Producers and manufacturers whose products meet local production and content standards will be issued with a certificate that will be valid for five years, subject to annual checks.

“This initiative enables procuring organs, both private and public sector, to implement their preferential procurement practices with ease as far as local content requirements are concerned,” SABS said.

Government’s local investment drive

The upgrade by the SABS, which has been approved by the Department of Trade, Industry and Competition (dtic), comes as the government looks to stimulate economic growth by supporting local businesses.

Read: Godongwana commits to reforms and removing red tape to boost economy

Deputy Minister of Trade and Industry Fikile Majola said in a statement on Thursday that the new scheme supports government’s ambitions to use public procurement strategically to reindustrialise South Africa and create more jobs.

“We believe this to be important because, pragmatically, each time we – whether as government, citizens, businesses or communities – buy a product which is imported, we gift potential jobs, tax revenue, [GDP] and our industrial capabilities to our trade competitors,” he added.

“Localisation means that we can assist the productive sectors of our economy to continue to manufacture locally and the more the country moves towards localisation, the more decent jobs are created.”

Designated products

Earlier this month, National Treasury announced that the use of imported cement on government-funded projects will be banned from November 4.

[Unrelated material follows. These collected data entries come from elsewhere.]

(** C10: if [Number(options.maxConnections)] is [NaN] or zero, the
    transport's [maxConnections] is [Infinity] and, in every reachable
    world, the test [connections >= maxConnections] of [send] is false;
    if [Number(options.sendingRate)] is [NaN] or zero, [sendingRate] is
    [Infinity] and [_checkSendingRate] always answers [true].  With both
    left out every [send] starts its job at once.  A ceiling is finite only
    when the option coerces to a finite nonzero number, which is then the
    ceiling. *)
Theorem C10_missing_ceiling_is_unbounded
    (stn : string -> number) (options : option Options) :
  (no_ceiling (Number stn (option_maxConnections options)) ->
   maxConnections (constructor stn options) = PosInf /\
   forall w, started_from stn options w ->
     JS.ge (of_Z (connections (transport w))) (maxConnections (transport w)) = false) /\
  (no_ceiling (Number stn (option_sendingRate options)) ->
   sendingRate (constructor stn options) = PosInf /\
   forall w now, started_from stn options w ->
     fst (_checkSendingRate now (transport w)) = true) /\
  (no_ceiling (Number stn (option_maxConnections options)) ->
   no_ceiling (Number stn (option_sendingRate options)) ->
   forall w now now' j, started_from stn options w ->
     snd (send now now' j (transport w)) = [j]) /\
  (finite (maxConnections (constructor stn options)) = true ->
   ~ no_ceiling (Number stn (option_maxConnections options)) /\
   maxConnections (constructor stn options) = Number stn (option_maxConnections options)) /\
  (finite (sendingRate (constructor stn options)) = true ->
   ~ no_ceiling (Number stn (option_sendingRate options)) /\
   sendingRate (constructor stn options) = Number stn (option_sendingRate options)).
Proof.
  rewrite constructor_maxConnections, constructor_sendingRate.
  assert (Hmax : no_ceiling (Number stn (option_maxConnections options)) ->
            forall w, started_from stn options w ->
              JS.ge (of_Z (connections (transport w))) (maxConnections (transport w)) = false).
  { intros Hno w H. apply started_from_reachable, reachable_accounted in H.
    destruct H as [Hm _ _ _ _ _ _]. rewrite Hm, constructor_maxConnections.
    apply no_ceiling_falsy in Hno. unfold or_else. rewrite Hno. reflexivity. }
  assert (Hrate : no_ceiling (Number stn (option_sendingRate options)) ->
            forall w now, started_from stn options w ->
              fst (_checkSendingRate now (transport w)) = true).
  { intros Hno w now H. apply started_from_reachable, reachable_accounted in H.
    destruct H as [_ Hr _ _ _ _ _].
    destruct (_checkSendingRate_checked now (transport w)) as [_ _ _ _ Hv _].
    rewrite Hv, Hr, constructor_sendingRate.
    apply no_ceiling_falsy in Hno. unfold or_else. rewrite Hno. reflexivity. }
  unfold or_else. repeat split.
  - apply no_ceiling_falsy in H. now rewrite H.
  - now apply Hmax.
  - apply no_ceiling_falsy in H. now rewrite H.
  - now apply Hrate.
  - intros Hc Hr w now now' j H. unfold send.
    rewrite (Hmax Hc w H).
    specialize (Hrate Hr w now H).
    destruct (_checkSendingRate now (transport w)) as [ok t1]. cbn in Hrate.
    subst ok. reflexivity.
  - intros Hno. apply no_ceiling_falsy in Hno. rewrite Hno in H. discriminate.
  - destruct (truthy (Number stn (option_maxConnections options)));
      [reflexivity | discriminate].
  - intros Hno. apply no_ceiling_falsy in Hno. rewrite Hno in H. discriminate.
  - destruct (truthy (Number stn (option_sendingRate options)));
      [reflexivity | discriminate].
Qed.

(** ** Redriving an idle transport, and C6: completion callbacks *)

Lemma run_app (tr1 tr2 : list Event) (w w1 w2 : World) :
  run tr1 w = Some w1 -> run tr2 w1 = Some w2 -> run (tr1 ++ tr2) w = Some w2.
Proof.
  revert w. induction tr1 as [ | e tr1 IH]; cbn; intros w H1 H2.
  - inversion H1; subst. exact H2.
  - destruct (step e w) as [w' | ]; [|discriminate]. eauto.
Qed.

Lemma splice_expired_all (now interval : Z) (msgs : list Z) :
  Forall (fun m => m <= now - interval) msgs ->
  splice_expired now interval msgs = [].
Proof.
  rewrite splice_expired_skipn.
  induction 1 as [ | m rest Hm _ IH]; cbn; [reflexivity|].
  destruct (Z.gtb_spec m (now - interval)); [lia | exact IH].
Qed.

Lemma drain_when_free (maxC rate : number) (mc mr : option Z) (now now' : Z) (w : World) :
  ceiling maxC mc -> ceiling rate mr -> accounted maxC rate w ->
  executing w = [] -> clock w + 1000 <= now ->
  pending (transport w) <> [] ->
  snd (_checkRatedQueue now now' (transport w)) <> [].
Proof.
  intros Bc Br [Hm Hr Hi Hc _ Hp _] Hex Hnow Hq Hidle.
  apply (_checkRatedQueue_idle_iff now now' (transport w)) in Hidle.
  rewrite Hex in Hc. cbn in Hc.
  destruct Hidle as [Hge | [Hno | Hempty]]; [| |contradiction].
  - rewrite Hm, Hc in Hge. destruct mc as [m | ]; cbn in Bc.
    + destruct Bc as (Hpos & _ & Bge & _). rewrite Bge in Hge.
      apply Z.leb_le in Hge. lia.
    + rewrite Bc in Hge. discriminate.
  - destruct (_checkSendingRate_checked now (transport w)) as [_ _ _ Hl Hv _].
    rewrite Hno, Hl, Hi, Hr in Hv.
    rewrite splice_expired_all in Hv.
    + cbn in Hv. destruct mr as [m | ]; cbn in Br.
      * destruct Br as (Hpos & Blt & _). unfold of_nat in Hv. cbn in Hv.
        rewrite Blt in Hv. symmetry in Hv. apply Z.ltb_ge in Hv. lia.
      * rewrite Br in Hv. discriminate.
    + apply Forall_le_weaken with (a := clock w); [lia | assumption].
Qed.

According to the dtic, cement joins a list of 27 products designated for local content and production in the public procurement system.

Read: Treasury bans use of imported cement on all government-funded projects

Already on the list are:

  • Steel conveyance pipes;
  • Plastic pipes;
  • Textile, clothing, leather and footwear;
  • Canned or processed vegetables; and
  • School furniture.

Southern African Plastic Pipe Manufacturers Association CEO Jan Venter tells Moneyweb that although he cannot speak to the individual experiences the association’s members may have had with government’s localisation policy, the industry welcomes such moves.

“We do however firmly believe in preferential procurement and the protection of local industry and therefore appreciate the work that is being done in this regard,” he says. “In general, it [can] only be beneficial to local investment.”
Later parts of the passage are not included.